ACTIVITY:
When you find the line with "(* ===== verification/NodeUtils.v ===== *)" among the records below, reproduce it and each line after it exactly, ending with the line with "the staged headers of".

[Dataset entries]
= = =

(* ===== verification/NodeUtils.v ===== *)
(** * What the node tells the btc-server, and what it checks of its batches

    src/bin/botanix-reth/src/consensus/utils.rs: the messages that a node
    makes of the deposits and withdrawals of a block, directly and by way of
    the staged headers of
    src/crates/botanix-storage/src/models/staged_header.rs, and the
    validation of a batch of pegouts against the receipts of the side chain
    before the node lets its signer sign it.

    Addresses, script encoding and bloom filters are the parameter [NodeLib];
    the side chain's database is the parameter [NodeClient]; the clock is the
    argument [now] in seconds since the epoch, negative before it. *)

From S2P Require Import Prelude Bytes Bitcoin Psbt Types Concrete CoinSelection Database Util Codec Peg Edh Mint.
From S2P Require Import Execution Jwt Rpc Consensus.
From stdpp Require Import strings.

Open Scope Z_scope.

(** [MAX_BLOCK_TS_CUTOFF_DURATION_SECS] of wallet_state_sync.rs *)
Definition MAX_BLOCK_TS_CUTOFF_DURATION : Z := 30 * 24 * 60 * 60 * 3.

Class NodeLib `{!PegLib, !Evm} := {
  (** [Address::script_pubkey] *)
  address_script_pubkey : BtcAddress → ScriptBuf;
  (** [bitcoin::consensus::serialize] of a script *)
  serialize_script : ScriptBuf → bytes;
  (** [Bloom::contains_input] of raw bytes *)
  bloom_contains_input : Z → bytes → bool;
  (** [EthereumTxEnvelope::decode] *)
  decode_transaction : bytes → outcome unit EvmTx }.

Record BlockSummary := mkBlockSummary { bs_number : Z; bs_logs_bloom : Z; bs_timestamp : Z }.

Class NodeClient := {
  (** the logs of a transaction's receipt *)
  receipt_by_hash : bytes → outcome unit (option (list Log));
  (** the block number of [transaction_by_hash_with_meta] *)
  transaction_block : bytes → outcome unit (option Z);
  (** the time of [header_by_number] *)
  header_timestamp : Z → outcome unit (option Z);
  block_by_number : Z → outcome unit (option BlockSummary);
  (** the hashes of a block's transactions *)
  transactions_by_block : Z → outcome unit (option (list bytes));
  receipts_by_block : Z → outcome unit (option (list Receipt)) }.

= = =

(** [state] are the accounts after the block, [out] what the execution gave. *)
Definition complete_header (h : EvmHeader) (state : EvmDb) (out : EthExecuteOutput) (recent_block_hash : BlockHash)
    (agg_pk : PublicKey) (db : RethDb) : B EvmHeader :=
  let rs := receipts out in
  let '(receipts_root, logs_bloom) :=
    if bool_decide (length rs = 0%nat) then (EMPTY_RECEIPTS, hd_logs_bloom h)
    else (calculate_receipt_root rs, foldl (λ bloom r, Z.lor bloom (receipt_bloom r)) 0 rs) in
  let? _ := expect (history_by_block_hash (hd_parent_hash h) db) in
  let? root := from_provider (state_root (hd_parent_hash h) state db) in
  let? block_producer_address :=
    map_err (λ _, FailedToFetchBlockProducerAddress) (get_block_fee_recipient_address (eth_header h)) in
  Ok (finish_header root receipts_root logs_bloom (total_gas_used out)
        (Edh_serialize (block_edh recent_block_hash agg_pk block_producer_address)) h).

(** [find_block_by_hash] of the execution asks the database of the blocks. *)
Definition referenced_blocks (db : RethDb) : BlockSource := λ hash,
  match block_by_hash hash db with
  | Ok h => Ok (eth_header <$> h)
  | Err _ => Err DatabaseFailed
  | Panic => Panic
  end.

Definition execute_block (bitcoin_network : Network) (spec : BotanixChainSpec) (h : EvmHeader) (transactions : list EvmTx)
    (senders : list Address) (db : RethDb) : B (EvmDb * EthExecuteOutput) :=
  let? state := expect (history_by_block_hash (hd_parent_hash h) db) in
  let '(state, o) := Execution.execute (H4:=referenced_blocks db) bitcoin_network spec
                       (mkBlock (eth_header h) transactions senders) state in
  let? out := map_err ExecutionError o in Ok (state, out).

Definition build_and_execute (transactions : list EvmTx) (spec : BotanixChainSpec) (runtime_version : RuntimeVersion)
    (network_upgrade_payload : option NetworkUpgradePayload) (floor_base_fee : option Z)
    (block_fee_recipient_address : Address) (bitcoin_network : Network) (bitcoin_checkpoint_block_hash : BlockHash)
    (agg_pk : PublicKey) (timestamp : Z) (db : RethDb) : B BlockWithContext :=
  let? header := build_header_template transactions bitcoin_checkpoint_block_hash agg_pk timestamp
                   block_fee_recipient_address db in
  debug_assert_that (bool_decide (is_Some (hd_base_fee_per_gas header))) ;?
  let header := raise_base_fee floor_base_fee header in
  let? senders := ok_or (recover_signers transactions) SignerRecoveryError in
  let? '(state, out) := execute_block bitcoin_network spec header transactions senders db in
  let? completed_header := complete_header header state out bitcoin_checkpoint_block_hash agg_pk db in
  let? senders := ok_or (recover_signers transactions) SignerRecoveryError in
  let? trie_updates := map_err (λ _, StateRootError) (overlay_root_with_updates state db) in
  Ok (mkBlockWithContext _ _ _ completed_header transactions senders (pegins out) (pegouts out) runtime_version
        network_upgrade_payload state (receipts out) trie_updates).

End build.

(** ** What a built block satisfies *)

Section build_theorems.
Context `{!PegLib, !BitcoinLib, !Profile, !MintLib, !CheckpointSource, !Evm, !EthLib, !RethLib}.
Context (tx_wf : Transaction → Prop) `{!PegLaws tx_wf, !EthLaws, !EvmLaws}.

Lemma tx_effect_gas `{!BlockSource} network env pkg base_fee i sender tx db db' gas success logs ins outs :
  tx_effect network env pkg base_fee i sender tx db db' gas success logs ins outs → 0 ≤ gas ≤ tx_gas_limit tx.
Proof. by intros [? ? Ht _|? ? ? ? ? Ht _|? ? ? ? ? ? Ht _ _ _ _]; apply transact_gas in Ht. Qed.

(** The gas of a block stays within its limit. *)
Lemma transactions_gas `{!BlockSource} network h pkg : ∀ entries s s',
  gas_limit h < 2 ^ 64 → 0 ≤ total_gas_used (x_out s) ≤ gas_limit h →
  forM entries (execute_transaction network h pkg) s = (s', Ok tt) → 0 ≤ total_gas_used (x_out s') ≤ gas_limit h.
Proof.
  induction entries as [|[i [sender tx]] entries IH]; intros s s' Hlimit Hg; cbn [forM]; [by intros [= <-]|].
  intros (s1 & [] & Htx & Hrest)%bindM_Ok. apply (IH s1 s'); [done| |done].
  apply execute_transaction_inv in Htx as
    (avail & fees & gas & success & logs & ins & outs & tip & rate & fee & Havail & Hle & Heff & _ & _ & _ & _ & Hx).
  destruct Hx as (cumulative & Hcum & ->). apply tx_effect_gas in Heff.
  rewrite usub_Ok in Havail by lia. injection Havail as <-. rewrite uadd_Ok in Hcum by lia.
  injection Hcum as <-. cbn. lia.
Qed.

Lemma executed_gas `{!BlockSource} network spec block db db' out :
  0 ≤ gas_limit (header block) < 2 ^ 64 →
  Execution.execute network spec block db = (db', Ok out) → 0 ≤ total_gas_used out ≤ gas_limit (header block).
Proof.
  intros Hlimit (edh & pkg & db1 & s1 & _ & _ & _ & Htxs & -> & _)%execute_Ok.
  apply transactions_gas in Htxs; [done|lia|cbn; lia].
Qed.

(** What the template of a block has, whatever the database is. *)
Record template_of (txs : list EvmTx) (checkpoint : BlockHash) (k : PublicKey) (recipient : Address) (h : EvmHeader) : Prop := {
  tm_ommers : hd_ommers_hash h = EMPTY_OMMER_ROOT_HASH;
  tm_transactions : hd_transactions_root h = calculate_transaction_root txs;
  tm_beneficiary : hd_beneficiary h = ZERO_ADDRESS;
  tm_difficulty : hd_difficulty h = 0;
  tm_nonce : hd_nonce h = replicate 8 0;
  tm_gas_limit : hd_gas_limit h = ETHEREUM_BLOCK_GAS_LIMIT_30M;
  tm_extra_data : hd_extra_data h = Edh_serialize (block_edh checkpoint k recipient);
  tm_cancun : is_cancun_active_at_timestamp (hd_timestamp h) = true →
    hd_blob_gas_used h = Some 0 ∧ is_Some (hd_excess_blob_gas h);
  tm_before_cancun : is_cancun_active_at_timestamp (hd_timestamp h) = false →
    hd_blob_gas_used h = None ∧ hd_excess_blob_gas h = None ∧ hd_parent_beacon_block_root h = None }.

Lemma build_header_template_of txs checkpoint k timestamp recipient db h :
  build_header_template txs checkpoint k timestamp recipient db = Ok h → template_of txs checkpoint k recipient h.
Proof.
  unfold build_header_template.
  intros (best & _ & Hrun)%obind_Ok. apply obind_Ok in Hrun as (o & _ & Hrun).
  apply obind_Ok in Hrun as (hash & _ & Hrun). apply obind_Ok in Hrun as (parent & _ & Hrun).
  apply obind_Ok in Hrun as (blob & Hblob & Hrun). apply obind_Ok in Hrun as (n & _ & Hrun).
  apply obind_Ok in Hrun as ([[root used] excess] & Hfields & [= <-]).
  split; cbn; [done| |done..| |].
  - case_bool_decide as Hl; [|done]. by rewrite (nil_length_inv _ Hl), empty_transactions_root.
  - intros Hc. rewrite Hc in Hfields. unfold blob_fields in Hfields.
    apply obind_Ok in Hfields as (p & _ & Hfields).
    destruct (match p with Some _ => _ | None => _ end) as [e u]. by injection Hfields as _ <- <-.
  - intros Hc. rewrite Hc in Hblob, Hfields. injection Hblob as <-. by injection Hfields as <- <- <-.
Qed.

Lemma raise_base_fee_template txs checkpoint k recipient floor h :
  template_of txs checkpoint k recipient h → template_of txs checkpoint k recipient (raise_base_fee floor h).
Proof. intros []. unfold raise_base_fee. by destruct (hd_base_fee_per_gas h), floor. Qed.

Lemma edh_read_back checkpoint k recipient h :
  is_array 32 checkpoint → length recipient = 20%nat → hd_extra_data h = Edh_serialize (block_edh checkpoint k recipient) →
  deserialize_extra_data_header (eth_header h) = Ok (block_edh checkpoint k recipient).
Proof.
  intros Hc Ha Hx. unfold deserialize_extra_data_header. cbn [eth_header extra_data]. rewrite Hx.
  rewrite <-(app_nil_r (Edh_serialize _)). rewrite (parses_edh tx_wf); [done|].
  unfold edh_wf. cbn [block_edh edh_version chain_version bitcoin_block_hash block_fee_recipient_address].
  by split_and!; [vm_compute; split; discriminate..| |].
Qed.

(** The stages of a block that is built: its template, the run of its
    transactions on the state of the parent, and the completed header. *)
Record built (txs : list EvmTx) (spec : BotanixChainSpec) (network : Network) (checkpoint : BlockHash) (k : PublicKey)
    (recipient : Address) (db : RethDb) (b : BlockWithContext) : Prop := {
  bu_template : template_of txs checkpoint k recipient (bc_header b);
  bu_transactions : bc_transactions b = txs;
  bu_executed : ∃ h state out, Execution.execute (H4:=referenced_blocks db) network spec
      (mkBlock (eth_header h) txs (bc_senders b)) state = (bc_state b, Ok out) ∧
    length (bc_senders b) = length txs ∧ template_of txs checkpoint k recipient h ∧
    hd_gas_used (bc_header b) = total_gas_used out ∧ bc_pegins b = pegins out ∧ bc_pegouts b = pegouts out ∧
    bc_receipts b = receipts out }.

= = =

REPLY TO THE EXERCISE:
(* ===== verification/NodeUtils.v ===== *)
(** * What the node tells the btc-server, and what it checks of its batches

    src/bin/botanix-reth/src/consensus/utils.rs: the messages that a node
    makes of the deposits and withdrawals of a block, directly and by way of
    the staged headers of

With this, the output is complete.